What Is a Civil Commotion?
The term civil commotion refers to a public gathering of a large number of people that results in property damage. It is generally the result of a revolt or riot by a large number of people that occurs in a public space. Some of the participants in an uprising may seek to harm others or want to create other mayhem. Most standard property insurance policies cover properties from losses that result from a civil commotion. Those that don't usually offer special coverage.
- Civil commotion is a public gathering of a large number of people that results in property damage.
- It is generally the result of a revolt or riot by a large number of people that occurs in a public space.
- Most standard property insurance policies cover properties from losses that result from a civil commotion.
- Policyholders who experience a loss due to civil commotion must notify both the local authorities and the insurer, and provide a detailed list of damaged items.
Understanding Civil Commotion
A civil commotion is normally defined as an uprising consisting of a large group of people who want to harm people and/or damage property. This may include setting fire to vehicles and buildings, breaking windows, looting, turning over cars, or defacing property. In some cases, it's also called civil disobedience or civil disturbance. Rioting and vandalism may also be used to describe civil commotion in more general terms.
Most standard homeowners’ policies and property insurance policies typically cover losses caused by civil commotion and riots. For instance, homeowners' insurance generally covers damage to property and the insured party's possessions, and it may also provide coverage for additional living expenses (ALE) if the homeowner has to move out for a period of time while their home is being repaired. Vehicle insurance and business insurance policies cover damage to people's cars and businesses. Business policies may also provide losses related to business interruption, where the owner is forced to close their doors because of civil commotion.
Other types of insurance often contain language providing the amount of coverage for civil commotion, as well as what types are included or excluded from coverage. For example, workers’ compensation usually covers workers injured during instances of civil commotion. These policies typically explain the extent of the coverage.
Policyholders who experience a loss due to civil commotion must quickly notify both the local authorities and the insurer of any damage, and provide a detailed list of damaged items. Some policyholders pay higher deductibles or premiums if they live or operate a business in an area that is considered to be a high risk for civil commotion.

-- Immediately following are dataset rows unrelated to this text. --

(* ===== verification/ClusterSearch.v ===== *)
(** * A whole cluster implements its indices

    Any number of masters and index servers.  The specification is a map from
    partitions to indices ([IndexSpec]); a run of a client's updates and
    searches on the cluster gives what the same run on the specification gives.
    The simulation goes through every component: the pipeline of the client,
    the rings, the handlers of the masters and of the index servers, the update
    logs and their lazy merges. *)

From S2P Require Import Prelude CxxString Platform PathUtil ThriftUtils IndexImpl LogManager KVStore.
From S2P Require Import RangeIndex IndexInfo RangeIndexWrapper IndexManager IndexSpec.
From S2P Require Import PartitionManager IndexNamespace Namespace MasterController ServerMap.
From S2P Require Import ComplexQuery Client ClientIndex Cluster ClusterIndex.

(** ** The calls of a client on indices *)

(** The calls of a client; the tasks of an update run in the given order. *)
Inductive client_op :=
  | Update (requests : list IndexUpdateRequest) (order : list nat)
  | Search (q : ComplexQuery).

Section calls.
Context {I : Type} `{!RangeIndexInterface I, !VoblaStatus, !BoostFilesystem, !MD5}.

(** The directory of the index a request is for, by its parent and the name of
    the index; the batch size of the client. *)
Context (root_of : string → string → string) (batch_size : nat).
(** What is known of the files: attributes and id by path, path by id. *)
Context (attrs : string → Status * option RpcFileInfo) (id_of : string → Z) (path_of_id : Z → string).
(** The partitions a query goes to. *)
Context (parts_of : ComplexQuery → gset string).

(** [root] is the directory of the nearest index [name] above [parent]. *)
Definition nearest (fuel : nat) (parent name root : string) : Prop :=
  ∃ names k, parent = path_of names ∧ Forall plain_name names ∧ length names < fuel ∧
    k ≤ length names ∧ path_of (drop k names) = root ∧ holds_index attrs name root ∧
    ∀ j, j < k → ¬ holds_index attrs name (path_of (drop j names)).

Definition part_of (r : IndexUpdateRequest) : string :=
  index_part (root_of (parent_of r) (req_index_name r)) (req_index_name r).
Definition record_for (r : IndexUpdateRequest) : RpcIndexRecordUpdateOp :=
  {| op := opcode_of (req_op r); IndexImpl.key := req_key r;
     IndexImpl.value := to_string (id_of (req_file_path r)) |}.
Definition updates_of (requests : list IndexUpdateRequest) : list update_list :=
  (λ r, (part_of r, [record_for r])) <$> requests.

(** One batch after the other. *)
Definition updates_in_order (requests : list IndexUpdateRequest) (order : list nat)
    : list update_list :=
  order ≫= λ i, updates_of (default [] (batches batch_size new_task requests !! i)).

(** The query for a partition. *)
Definition no_query : RpcRangeQuery :=
  {| q_index_path := ""; q_name := ""; q_lower := ""; q_lower_open := true;
     q_upper := ""; q_upper_open := true |}.
Definition query_for (q : ComplexQuery) (part : string) : RpcRangeQuery :=
  default no_query (result_of (sub_query q part)).

(** What a call does to the indices, and the paths it finds. *)
Definition call_spec (o : client_op) (ix : gmap string I) : option (list string * gmap string I) :=
  match o with
  | Update requests order => ix' ← spec_updates (updates_in_order requests order) ix; Some ([], ix')
  | Search q =>
      Some (path_of_id <$> spec_search (query_for q <$> elements (parts_of q)) ix, ix)
  end.
End calls.

(** ** The specification of a client's run *)

Section spec.
Context {S P R I : Type} `{!KeyValueStore S, !ConsistentHashMap P string, !ConsistentHashMap R NodeInfo}.
Context `{!RangeIndexInterface I, !VoblaStatus, !MD5, !BoostFilesystem}.
Context `{!ThriftCodec FileMetadata, !ThriftCodec IndexNamespaceNode, !ThriftCodec IndexConsistentHashRing}.

Abbreviation master := (MasterController S P R).

(** The rings of the client and the masters, which updates and searches of
    indices do not change. *)
Context (c : VSFSRpcClient R) (mn : gmap RpcNodeAddress master).

(** The index server of a partition, the master of an object. *)
Definition part_addr (part : string) : RpcNodeAddress :=
  address (default no_node (get_path (index_server_map_ c) part).2).
Definition object_addr (object : Z) : RpcNodeAddress :=
  address (default no_node (get (master_map_ c) object).2).

(** What the master of a path says about it. *)
Definition path_attrs (path : string) : Status * option RpcFileInfo :=
  match mn !! owner_of c path with
  | Some mc => attrs_of mc path
  | None => (OK, None)
  end.
Definition file_id (path : string) : Z :=
  match mn !! owner_of c path with
  | Some mc => id_of_file mc path
  | None => 0
  end.
Definition object_path (object : Z) : string :=
  match mn !! object_addr object with
  | Some mc => default "" (id_to_path_map_ (namespace_ mc) !! object)
  | None => ""
  end.

(** The partitions of the indices that the masters locate for a query. *)
Definition located_indices (q : ComplexQuery) : list string :=
  sorted_map Z.le (get_ch_ring_as_map (master_map_ c)) ≫= λ p,
    match mn !! address p.2 with
    | Some mc => (locate_indices_for_names mc (root_ q) (get_names_of_range_queries q)).2
    | None => []
    end.
Definition located_parts (q : ComplexQuery) : gset string :=
  list_to_set ((λ idx, idx +:+ "/0") <$> located_indices q).

Context (root_of : string → string → string) (batch_size fuel : nat).

Definition spec_op (o : client_op) (ix : gmap string I) : option (list string * gmap string I) :=
  call_spec root_of batch_size file_id object_path located_parts o ix.

Fixpoint spec_run (ops : list client_op) (ix : gmap string I)
    : option (list (list string) * gmap string I) :=
  match ops with
  | [] => Some ([], ix)
  | o :: ops' =>
      '(out, ix1) ← spec_op o ix;
      '(outs, ix') ← spec_run ops' ix1;
      Some (out :: outs, ix')
  end.

(** The run on the cluster. *)
Context (junk : Z) (second_get : Status → run Status).

Definition run_op (o : client_op) (w : Cluster S P R I) : late (Status * list string * Cluster S P R I) :=
  match o with
  | Update requests order =>
      AWAIT (status, w') ⇐
        ClientIndex.update (index_rpc := cluster_index_rpc junk) second_get batch_size order fuel c
          requests w;;
      ends (status, [], w')
  | Search q => lift (Client.search c q w)
  end.

Fixpoint run_ops (ops : list client_op) (w : Cluster S P R I)
    : late (list (Status * list string) * Cluster S P R I) :=
  match ops with
  | [] => ends ([], w)
  | o :: ops' =>
      AWAIT (status, paths, w1) ⇐ run_op o w;;
      AWAIT (outs, w') ⇐ run_ops ops' w1;;
      ends ((status, paths) :: outs, w')
  end.

(** Calls that concern indices of the cluster, whose partitions are [parts]. *)
Definition op_ok (parts : gset string) (o : client_op) : Prop :=
  match o with
  | Update requests order =>
      order ≡ₚ seq 0 (length (batches batch_size new_task requests)) ∧
      ∀ r, r ∈ requests →
        nearest path_attrs fuel (parent_of r) (req_index_name r) (root_of (parent_of r) (req_index_name r))
  | Search q =>
      ∀ pos node mc name root, get_ch_ring_as_map (master_map_ c) !! pos = Some node →
        mn !! address node = Some mc → is_Some (range_query_map_ q !! name) →
        root ∈ IndexNamespace.collect (index_namespace_ mc) (root_ q) name →
        index_root root ∧ plain_name name ∧ index_part root name ∈ parts
  end.
End spec.

(** ** The cluster and its specification *)

Section simulation.
Context {S P R I : Type} `{!KeyValueStore S, !ConsistentHashMap P string, !ConsistentHashMap R NodeInfo}.
Context `{!RangeIndexInterface I, !RangeIndexInterfaceSpec I, !VoblaStatus, !VoblaStatusSpec, !MD5}.
Context `{!BoostFilesystem, !BoostFilesystemSpec, !ConsistentHashMapSpec R NodeInfo}.
Context `{!ThriftCodec FileMetadata, !ThriftCodec IndexNamespaceNode, !ThriftCodec IndexConsistentHashRing}.
Context `{!ThriftCodec RpcIndexRecordUpdateList, !ThriftCodec (list LogEntity)}.
Context (junk : Z).
#[local] Instance index_rpc : IndexRpc (Cluster S P R I) := cluster_index_rpc junk.

Abbreviation world := (Cluster S P R I).
Abbreviation master := (MasterController S P R).

(** The client's ring of masters leads to live masters. *)
Record masters_up (c : VSFSRpcClient R) (mn : gmap RpcNodeAddress master) : Prop := {
  mu_ring : ch_view (master_map_ c) ≠ ∅;
  mu_up pos node : ch_view (master_map_ c) !! pos = Some node →
    plain_address (address node) ∧ is_Some (mn !! address node);
}.

(** The index servers hold the indices [ix], each on the server that the
    client's ring gives for its partition. *)
Record represents (c : VSFSRpcClient R) (w : world) (ix : gmap string I) : Prop := {
  rp_ring : ch_view (index_server_map_ c) ≠ ∅;
  rp_up part :
    plain_address (part_addr c part) ∧ is_Some (index_nodes w !! part_addr c part);
  rp_held a im : index_nodes w !! a = Some im →
    manager_holds (λ part, part_addr c part = a) im ix;
}.

Section client.
Context (c : VSFSRpcClient R) (mn : gmap RpcNodeAddress master) (Hup : masters_up c mn).
Context (root_of : string → string → string).
Implicit Types (w : world) (ix : gmap string I).

Lemma owner_up path : ∃ mc, mn !! owner_of c path = Some mc.
Proof.
  destruct (get_path_owner c path (mu_ring _ _ Hup)) as (pos&node&_&Hpos&->).
  apply (mu_up _ _ Hup pos node Hpos).
Qed.

Lemma masters_getattr w path :
  master_nodes w = mn →
  Client.getattr c path w = Done ((path_attrs c mn path).1, (path_attrs c mn path).2, w).
Proof.
  intros Hmn. destruct (owner_up path) as [mc Hmc]. unfold path_attrs. rewrite Hmc.
  destruct (get_path_owner c path (mu_ring _ _ Hup)) as (pos&node&Hget&Hpos&Ho).
  rewrite Ho in Hmc. unfold Client.getattr, at_master, check_get. rewrite Hget. simpl.
  erewrite ask_master_reply by (rewrite ?Hmn; done || reflexivity).
  unfold rpc_getattr, MasterController.getattr, attrs_of, Namespace.getattr.
  by destruct (metadata_map_ (namespace_ mc) !! path).
Qed.

Lemma path_attrs_known path :
  ok (path_attrs c mn path).1 = true ∨ error_of (path_attrs c mn path).1 = (- ENOENT)%Z.
Proof. unfold path_attrs. destruct (mn !! owner_of c path); [apply attrs_known|by left]. Qed.

Lemma masters_answer_ids w :
  master_nodes w = mn →
  answers_ids c w (λ a path, match mn !! a with Some mc => id_of_file mc path | None => 0%Z end).
Proof.
  intros Hmn pos node Hn. destruct (mu_up _ _ Hup pos node Hn) as [Hp [mc Hmc]].
  split; [done|]. intros files. simpl.
  erewrite ask_master_reply by (rewrite ?Hmn; done || reflexivity). by rewrite Hmc.
Qed.

Lemma find_nearest w fuel parent name root :
  master_nodes w = mn → nearest (path_attrs c mn) fuel parent name root →
  find_index fuel c parent name w = ends (OK, Some (index_path root name), w).
Proof.
  intros Hmn (names&k&->&Hall&Hlen&Hk&Hroot&Hh&Hmin).
  rewrite (find_index_up c w (path_attrs c mn) (λ path, masters_getattr w path Hmn) path_attrs_known)
    by done.
  rewrite (proj2 (list_find_Some (holds_index (path_attrs c mn) name) _ k root)); [done|]. split_and!.
  - rewrite list_lookup_fmap, lookup_seq_lt by lia. simpl. by rewrite Hroot.
  - done.
  - intros j dir Hj Hjk. rewrite list_lookup_fmap, lookup_seq_lt in Hj by lia.
    injection Hj as <-. by apply Hmin.
Qed.

(** *** One update task *)

(** The index of every request of a batch is there. *)
Definition batch_ok (fuel : nat) (requests : list IndexUpdateRequest) : Prop :=
  ∀ r, r ∈ requests →
    nearest (path_attrs c mn) fuel (parent_of r) (req_index_name r) (root_of (parent_of r) (req_index_name r)).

Insurance policies that don't include civil commotion indicate this in their contracts. Property owners should carefully review their policies, especially in areas where these events may be common. If civil commotion isn't covered, insured parties may have to out a rider. This is a special provision that adds coverage and benefits to the initial policy.
Be sure to read your policy carefully to ensure it covers instances of civil commotion.
There is generally no notice that a civil commotion will take place. But business owners may board up their storefronts or remove valuable inventory items if they are apprised of a civil commotion ahead of time or in times of civil crisis. In some cases, groups of store owners may even work together by preparing for a possible riot, similar to what they might do in preparing for a natural disaster.
Some businesses extensively damaged by civil commotion need to suspend operations or limit the number of hours they remain open. Businesses themselves may not be physically damaged during certain riots, but owners still wind up with financial losses if they must close temporarily, or if local authorities establish curfews.
Example of a Civil Commotion
One of the most famous large-scale civil commotions happened in Los Angeles in April 1992, following the acquittal of five officers charged with beating civilian Rodney King. While some merchants in the Koreatown neighborhood armed themselves, working together to protect their property and deter looting, this practice is usually not recommended by law enforcement. That's because, in rare cases, it may actually put shop owners in serious harm's way. Moreover, this is unnecessary if store owners’ insurance policies cover civil commotion.
The 1992 L.A. riots were the second-costliest cases of civil commotion in U.S. history, according to the Insurance Information Institute. Insured losses were estimated to be nearly $775 million. This translates to $1.4 billion in 2020. The costliest instances of civil commotion occurred between May and June 2020 following the death of George Floyd. Protests and riots ensued across the country after Floyd died in police custody in Minneapolis. As of September 2020, the estimated value of losses from the civil commotion was $1 billion and counting.